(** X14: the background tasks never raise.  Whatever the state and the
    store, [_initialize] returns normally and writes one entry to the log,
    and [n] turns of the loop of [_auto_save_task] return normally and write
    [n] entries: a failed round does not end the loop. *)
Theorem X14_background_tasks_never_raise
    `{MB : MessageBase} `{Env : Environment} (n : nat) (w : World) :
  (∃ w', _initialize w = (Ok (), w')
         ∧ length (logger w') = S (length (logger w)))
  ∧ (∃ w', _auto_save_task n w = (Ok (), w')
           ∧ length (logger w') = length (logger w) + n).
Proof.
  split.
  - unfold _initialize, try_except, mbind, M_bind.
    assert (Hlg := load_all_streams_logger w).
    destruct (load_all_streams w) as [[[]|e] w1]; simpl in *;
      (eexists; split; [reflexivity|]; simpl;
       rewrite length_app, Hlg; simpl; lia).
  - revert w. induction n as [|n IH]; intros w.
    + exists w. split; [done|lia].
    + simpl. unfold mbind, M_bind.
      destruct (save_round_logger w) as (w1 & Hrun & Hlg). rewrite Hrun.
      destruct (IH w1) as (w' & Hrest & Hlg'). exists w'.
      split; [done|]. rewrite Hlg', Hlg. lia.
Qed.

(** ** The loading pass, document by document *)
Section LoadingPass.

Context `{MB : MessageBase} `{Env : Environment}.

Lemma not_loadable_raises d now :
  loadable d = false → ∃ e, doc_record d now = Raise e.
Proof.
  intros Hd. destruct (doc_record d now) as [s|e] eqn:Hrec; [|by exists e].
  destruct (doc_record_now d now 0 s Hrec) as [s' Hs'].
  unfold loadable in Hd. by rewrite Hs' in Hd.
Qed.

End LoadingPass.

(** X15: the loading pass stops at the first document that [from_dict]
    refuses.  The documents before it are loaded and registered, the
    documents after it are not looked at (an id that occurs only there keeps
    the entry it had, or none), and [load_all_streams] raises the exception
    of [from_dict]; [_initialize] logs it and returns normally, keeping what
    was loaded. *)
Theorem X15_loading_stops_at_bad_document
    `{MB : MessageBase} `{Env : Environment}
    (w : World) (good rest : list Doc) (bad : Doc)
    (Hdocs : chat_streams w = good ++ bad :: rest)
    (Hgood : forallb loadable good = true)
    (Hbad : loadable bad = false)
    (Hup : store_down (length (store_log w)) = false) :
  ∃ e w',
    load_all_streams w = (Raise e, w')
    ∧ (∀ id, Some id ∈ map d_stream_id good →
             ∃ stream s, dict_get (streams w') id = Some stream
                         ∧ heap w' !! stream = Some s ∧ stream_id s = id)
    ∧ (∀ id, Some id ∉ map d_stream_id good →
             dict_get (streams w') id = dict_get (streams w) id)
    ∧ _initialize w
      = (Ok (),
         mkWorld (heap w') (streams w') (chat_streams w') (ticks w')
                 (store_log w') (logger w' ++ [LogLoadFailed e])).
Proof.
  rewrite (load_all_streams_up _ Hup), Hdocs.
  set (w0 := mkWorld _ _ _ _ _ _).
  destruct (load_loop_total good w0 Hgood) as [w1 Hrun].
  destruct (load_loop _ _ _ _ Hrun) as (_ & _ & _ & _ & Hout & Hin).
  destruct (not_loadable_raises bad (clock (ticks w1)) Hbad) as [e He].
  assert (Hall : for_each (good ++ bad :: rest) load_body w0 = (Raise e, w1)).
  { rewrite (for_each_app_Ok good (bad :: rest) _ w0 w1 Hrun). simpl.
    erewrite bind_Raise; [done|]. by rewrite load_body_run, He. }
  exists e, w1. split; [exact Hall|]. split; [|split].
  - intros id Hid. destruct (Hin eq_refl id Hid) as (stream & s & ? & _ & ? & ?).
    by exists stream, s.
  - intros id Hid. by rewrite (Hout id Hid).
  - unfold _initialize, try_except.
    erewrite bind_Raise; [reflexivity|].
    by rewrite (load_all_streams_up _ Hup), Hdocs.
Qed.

* * *

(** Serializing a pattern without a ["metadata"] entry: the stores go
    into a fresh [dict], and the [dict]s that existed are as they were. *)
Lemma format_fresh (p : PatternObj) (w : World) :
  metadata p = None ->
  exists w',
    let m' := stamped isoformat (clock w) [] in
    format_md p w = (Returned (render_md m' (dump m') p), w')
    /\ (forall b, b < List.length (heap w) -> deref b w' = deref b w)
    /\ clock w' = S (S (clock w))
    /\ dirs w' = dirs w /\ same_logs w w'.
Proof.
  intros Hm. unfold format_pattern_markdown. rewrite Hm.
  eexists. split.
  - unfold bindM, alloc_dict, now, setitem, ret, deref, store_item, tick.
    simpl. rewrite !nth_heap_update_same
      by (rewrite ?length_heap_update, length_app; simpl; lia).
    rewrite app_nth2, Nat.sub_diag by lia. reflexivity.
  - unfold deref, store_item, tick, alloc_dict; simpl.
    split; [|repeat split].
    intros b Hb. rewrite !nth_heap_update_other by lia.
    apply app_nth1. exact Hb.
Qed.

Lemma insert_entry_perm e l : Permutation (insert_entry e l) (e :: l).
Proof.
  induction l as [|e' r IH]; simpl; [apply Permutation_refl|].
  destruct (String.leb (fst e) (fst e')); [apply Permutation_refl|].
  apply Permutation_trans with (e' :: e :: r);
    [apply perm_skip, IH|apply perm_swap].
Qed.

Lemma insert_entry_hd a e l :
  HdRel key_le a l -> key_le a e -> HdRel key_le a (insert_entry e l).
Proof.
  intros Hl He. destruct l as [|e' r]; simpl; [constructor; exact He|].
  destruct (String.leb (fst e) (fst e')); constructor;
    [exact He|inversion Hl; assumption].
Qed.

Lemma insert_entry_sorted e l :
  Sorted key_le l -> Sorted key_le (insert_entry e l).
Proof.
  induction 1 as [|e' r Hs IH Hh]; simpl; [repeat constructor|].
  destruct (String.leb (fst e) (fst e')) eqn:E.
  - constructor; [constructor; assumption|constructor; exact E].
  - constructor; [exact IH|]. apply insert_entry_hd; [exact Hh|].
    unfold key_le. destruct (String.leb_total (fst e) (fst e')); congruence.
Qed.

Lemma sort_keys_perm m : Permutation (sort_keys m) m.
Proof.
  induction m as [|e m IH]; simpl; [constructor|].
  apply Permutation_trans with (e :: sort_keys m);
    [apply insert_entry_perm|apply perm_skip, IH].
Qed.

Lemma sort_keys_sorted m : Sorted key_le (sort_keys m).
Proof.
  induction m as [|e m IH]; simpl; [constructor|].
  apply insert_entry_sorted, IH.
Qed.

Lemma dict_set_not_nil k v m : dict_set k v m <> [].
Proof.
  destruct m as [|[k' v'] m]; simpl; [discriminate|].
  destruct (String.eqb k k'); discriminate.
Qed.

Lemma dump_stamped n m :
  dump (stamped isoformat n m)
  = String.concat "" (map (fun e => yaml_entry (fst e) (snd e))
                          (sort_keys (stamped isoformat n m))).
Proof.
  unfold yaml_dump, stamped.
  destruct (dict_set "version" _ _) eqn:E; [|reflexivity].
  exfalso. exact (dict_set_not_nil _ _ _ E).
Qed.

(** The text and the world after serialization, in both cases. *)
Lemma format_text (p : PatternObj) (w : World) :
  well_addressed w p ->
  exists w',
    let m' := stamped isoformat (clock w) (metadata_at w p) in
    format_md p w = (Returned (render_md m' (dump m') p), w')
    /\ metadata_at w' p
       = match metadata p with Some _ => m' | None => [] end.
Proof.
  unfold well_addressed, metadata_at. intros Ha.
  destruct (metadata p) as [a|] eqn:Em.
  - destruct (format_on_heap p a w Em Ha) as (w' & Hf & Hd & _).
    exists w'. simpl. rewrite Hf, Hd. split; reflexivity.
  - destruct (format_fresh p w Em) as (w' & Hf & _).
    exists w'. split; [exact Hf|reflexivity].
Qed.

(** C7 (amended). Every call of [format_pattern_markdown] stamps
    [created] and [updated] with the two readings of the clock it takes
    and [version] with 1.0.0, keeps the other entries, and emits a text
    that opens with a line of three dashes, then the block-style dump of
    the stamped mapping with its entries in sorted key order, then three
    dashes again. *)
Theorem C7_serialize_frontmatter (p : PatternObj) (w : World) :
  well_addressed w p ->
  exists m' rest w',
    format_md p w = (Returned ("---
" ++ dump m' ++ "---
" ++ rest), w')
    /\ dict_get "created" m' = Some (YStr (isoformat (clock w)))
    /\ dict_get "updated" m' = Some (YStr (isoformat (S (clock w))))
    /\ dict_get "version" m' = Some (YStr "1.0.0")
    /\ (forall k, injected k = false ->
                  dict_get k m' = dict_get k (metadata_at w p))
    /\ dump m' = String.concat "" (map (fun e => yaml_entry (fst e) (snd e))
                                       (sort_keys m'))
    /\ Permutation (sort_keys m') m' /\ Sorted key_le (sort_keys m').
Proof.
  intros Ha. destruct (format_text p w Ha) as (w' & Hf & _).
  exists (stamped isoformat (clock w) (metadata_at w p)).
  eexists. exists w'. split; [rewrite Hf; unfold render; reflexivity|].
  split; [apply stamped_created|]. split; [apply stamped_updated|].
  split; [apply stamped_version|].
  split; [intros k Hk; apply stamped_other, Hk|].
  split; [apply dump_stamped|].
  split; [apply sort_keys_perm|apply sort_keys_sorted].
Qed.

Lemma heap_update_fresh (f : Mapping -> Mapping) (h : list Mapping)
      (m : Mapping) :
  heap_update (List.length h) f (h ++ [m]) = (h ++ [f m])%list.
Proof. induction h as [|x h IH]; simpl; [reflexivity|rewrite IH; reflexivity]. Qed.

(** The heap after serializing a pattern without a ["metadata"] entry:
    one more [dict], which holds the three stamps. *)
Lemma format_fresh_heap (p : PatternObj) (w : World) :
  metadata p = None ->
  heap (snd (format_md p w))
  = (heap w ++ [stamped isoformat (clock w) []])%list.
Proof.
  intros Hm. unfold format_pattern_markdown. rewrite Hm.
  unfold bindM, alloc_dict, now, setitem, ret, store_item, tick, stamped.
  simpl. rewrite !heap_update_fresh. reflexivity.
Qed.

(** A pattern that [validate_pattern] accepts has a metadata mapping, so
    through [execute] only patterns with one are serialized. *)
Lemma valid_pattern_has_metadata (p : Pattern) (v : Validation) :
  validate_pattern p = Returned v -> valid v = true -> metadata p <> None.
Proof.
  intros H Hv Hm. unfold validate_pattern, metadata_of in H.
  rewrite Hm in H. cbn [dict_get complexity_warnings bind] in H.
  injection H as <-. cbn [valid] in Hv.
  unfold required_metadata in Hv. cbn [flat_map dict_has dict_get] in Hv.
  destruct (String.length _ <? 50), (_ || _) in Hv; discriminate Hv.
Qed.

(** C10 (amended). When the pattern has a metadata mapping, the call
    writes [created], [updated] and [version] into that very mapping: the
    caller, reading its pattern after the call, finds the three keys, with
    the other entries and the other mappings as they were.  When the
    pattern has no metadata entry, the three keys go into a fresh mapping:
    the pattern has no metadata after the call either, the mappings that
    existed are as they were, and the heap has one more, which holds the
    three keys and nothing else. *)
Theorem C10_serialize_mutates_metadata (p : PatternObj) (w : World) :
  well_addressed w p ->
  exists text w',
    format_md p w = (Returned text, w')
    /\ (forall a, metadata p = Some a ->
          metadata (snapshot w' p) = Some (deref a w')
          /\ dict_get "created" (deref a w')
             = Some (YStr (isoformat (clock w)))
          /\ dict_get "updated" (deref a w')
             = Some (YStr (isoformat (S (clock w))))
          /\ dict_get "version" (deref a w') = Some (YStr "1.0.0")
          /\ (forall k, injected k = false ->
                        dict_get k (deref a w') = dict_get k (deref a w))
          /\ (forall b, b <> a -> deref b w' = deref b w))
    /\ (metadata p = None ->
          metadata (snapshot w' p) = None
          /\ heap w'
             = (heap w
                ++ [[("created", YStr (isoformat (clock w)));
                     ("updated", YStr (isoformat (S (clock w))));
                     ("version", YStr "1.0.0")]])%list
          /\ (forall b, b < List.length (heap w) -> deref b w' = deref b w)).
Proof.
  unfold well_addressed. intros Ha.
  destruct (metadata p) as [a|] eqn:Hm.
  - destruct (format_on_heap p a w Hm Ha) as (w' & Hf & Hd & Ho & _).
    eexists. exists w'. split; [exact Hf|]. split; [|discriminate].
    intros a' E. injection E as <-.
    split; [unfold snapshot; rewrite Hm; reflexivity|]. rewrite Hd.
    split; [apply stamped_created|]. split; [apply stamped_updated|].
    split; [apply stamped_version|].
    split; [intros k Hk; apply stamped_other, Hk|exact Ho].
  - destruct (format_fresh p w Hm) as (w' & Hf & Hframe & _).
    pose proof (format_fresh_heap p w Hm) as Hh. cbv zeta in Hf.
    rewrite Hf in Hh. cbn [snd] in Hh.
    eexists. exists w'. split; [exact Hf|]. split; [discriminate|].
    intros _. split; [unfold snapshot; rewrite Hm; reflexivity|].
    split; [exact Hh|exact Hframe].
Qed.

* * *

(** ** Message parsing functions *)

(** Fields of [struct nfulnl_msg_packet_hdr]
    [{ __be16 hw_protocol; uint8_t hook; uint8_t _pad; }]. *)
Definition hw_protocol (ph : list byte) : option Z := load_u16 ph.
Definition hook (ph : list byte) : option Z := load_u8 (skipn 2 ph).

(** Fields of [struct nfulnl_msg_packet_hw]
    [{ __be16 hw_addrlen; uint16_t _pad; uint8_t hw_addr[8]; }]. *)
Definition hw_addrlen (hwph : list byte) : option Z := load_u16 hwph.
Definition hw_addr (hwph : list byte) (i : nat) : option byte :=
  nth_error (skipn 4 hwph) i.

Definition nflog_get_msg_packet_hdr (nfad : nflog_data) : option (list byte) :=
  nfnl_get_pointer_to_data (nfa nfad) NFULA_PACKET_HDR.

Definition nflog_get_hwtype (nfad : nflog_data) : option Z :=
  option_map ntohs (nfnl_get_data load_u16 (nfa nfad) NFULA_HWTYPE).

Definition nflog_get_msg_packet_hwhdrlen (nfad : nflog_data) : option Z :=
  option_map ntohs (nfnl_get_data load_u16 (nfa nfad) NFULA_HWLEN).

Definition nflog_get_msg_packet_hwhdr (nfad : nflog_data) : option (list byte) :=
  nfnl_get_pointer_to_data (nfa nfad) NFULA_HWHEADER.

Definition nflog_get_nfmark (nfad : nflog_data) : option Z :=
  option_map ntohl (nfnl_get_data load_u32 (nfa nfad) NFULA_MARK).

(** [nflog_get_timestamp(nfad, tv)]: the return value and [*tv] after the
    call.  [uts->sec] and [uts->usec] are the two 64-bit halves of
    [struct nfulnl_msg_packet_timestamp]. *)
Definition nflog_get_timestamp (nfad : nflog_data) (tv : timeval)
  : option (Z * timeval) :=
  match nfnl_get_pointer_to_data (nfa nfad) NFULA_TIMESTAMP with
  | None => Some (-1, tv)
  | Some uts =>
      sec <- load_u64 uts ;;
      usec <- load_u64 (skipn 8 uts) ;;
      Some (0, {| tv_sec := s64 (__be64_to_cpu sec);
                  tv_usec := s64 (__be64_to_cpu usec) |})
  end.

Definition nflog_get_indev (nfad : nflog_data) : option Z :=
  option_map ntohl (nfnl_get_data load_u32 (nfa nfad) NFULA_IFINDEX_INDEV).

* _EXERCISE DETAILS_: Note each line of the entries that has "When" in it, and copy those lines.

* _REPLY_:
(** C10 (amended). When the pattern has a metadata mapping, the call
    the other entries and the other mappings as they were.  When the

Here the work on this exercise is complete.